__Exercise__
Transcribe the records exactly from the line with "apply Qgtb_false in" to the end, both included.
-- Given records follows --
(** C4: mergeWithStaticMappings returns exactly one mapping per field id
    of either list, each taken from one of the two lists; for a field id
    that has a static mapping [s] and an LLM mapping [l], it keeps [l]
    when the confidence of [l] is strictly higher, and keeps the static
    mapping [s] otherwise, in particular when the two are equal. *)
Theorem C4_merge_keeps_higher_confidence (llm static : list FieldMapping) :
  List.NoDup (map MergeSpec.fid (ResponseValidator.mergeWithStaticMappings llm static)) /\
  (forall i,
      In i (map MergeSpec.fid (ResponseValidator.mergeWithStaticMappings llm static))
      <-> In i (map MergeSpec.fid static) \/ In i (map MergeSpec.fid llm)) /\
  (forall m,
      In m (ResponseValidator.mergeWithStaticMappings llm static) ->
      In m static \/ In m llm) /\
  (forall s l,
      MergeSpec.with_id (MergeSpec.fid s) static = [s] ->
      MergeSpec.with_id (MergeSpec.fid s) llm = [l] ->
      ((confidence s < confidence l)%Q ->
       In l (ResponseValidator.mergeWithStaticMappings llm static)) /\
      ((confidence l <= confidence s)%Q ->
       In s (ResponseValidator.mergeWithStaticMappings llm static))).
Proof.
  unfold ResponseValidator.mergeWithStaticMappings.
  destruct (merge_wf llm static) as [Hnd Hkeyed].
  split; [|split; [|split]].
  - rewrite keyed_ids by assumption. exact Hnd.
  - intros i. rewrite keyed_ids by assumption.
    rewrite fold_addLLM_keys, fold_addStatic_keys. simpl. tauto.
  - intros m H. apply fold_addLLM_values in H as [H|H]; [auto|].
    apply fold_addStatic_values in H as [H|[]]. auto.
  - intros s l Hs Hl. split.
    + intros Hlt. apply map_get_In with (k := MergeSpec.fid s).
      rewrite fold_addLLM_get, fold_addStatic_get, Hs, Hl. simpl.
      apply Qgtb_true in Hlt. rewrite Hlt. reflexivity.
    + intros Hle. apply map_get_In with (k := MergeSpec.fid s).
      rewrite fold_addLLM_get, fold_addStatic_get, Hs, Hl. simpl.
      apply Qgtb_false in Hle. rewrite Hle. reflexivity.
Qed.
-- Given records concluded --
__Your solution__
      apply Qgtb_false in Hle. rewrite Hle. reflexivity.
Qed.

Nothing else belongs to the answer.